MSNBC's Chelsea comment angers Clinton Feb 9, 2008 12:34:35 GMT -5
Post by david g. on Feb 9, 2008 12:34:35 GMT -5
A distasteful comment about Chelsea Clinton by an MSNBC anchor could imperil Hillary Rodham Clinton's participation in future presidential debates on the network, a Clinton spokesman said.
In a conference call with reporters, Clinton communications director Howard Wolfson on Friday excoriated MSNBC's David Shuster for suggesting the Clinton campaign had "pimped out" 27-year old Chelsea by having her place phone calls to celebrities and Democratic Party "superdelegates" on her mother's behalf.
Wolfson called Shuster's comment "beneath contempt" and disgusting.
"I, at this point, can't envision a scenario where we would continue to engage in debates on that network," he added.

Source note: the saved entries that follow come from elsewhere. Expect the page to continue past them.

(** * Tuner Lab: the tuning-mathematics engine of [src/App.tsx]

    A shallow embedding of the engine (cents/ratio conversion, circular
    distance, the four nearest-neighbour projectors, the pitch parser and the
    rows of the interval comparator) together with the properties stated for
    it.

    Number model.  A JavaScript [number] is modelled as a real number:
    [+], [-], [*], [/] are the field operations, [Math.log] is [ln],
    [Math.pow] is [Rpower] (every base in the program is a positive
    constant), [Math.floor] is [Zfloor], [Math.round] is rounding half
    towards plus infinity and [%] is the truncated remainder.  Rounding of
    IEEE doubles and arithmetic on NaN and the infinities are outside this
    model; where a search relies on [Infinity] or on [null] the value is an
    [option].  Numbers that the program only ever holds as integers (results
    of [Math.round], [Math.floor], [parseInt], table entries) are kept in [Z].

    Where a value that is no real enters.  [Number(s)] reads the literal
    [Infinity], so the parser can return a frequency that is no real: its
    result holds a [number], which is a real or one of [Infinity],
    [-Infinity] and [NaN].  The comparator computes with the frequencies it
    parses; for a target of infinite frequency its row holds NaN, which this
    model does not compute: the rows are an [option], [None] when such a
    target is met.

    Where the digits of a number are printed.  [x.toFixed(d)] prints the
    binary number that the program holds, in exponent notation from 1e21
    on; these digits are not determined by the real [x], so a text keeps a
    reference to [x] and [d] in their place.

    Strings.  A character is a code unit below 256, so a string of the
    model is a JavaScript string of Latin-1 characters. *)

From Stdlib Require Import Reals Lra Lia ZArith List Sorted Permutation.
From Stdlib Require Import String Ascii DecimalString.
From Stdlib Require DecimalPos.
From Equations Require Import Equations.
From stdpp Require Import gmap.
Import ListNotations.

MSNBC said Shuster, who apologized on the air for his comment, has been temporarily suspended from appearing on all NBC news broadcasts except to offer his apology.
"NBC News takes these matters seriously, and offers our sincere regrets to the Clintons for the remarks," MSNBC spokesman Jeremy Gaines said, adding the network was hopeful the debate would take place as planned.
Clinton and Obama are scheduled to participate in an MSNBC debate Feb. 26 from Ohio, which holds its primary March 4. The Clinton campaign has pushed hard for as many debates as possible with Obama, but Wolfson said the Feb. 26 debate could be jeopardized.
Wolfson pointed to what he called a pattern of tasteless comments by MSNBC anchors about the Clinton campaign. Weeks ago, "Hardball" host Chris Matthews apologized to the former first lady after suggesting her political career had been made possible by her husband's philandering.
Shuster told The Associated Press he has tried to reach Clinton to apologize.
Bill Burton, a spokesman for Obama, called Shuster's comments "deplorable" and said they had no place in the political process.
Superdelegates are elected officials and other members of the Democratic National Committee who serve as upledged delegates to the party's convention. They're expected to play an important role in selecting the party's nominee if the delegate contest between Clinton and Barack Obama remains close.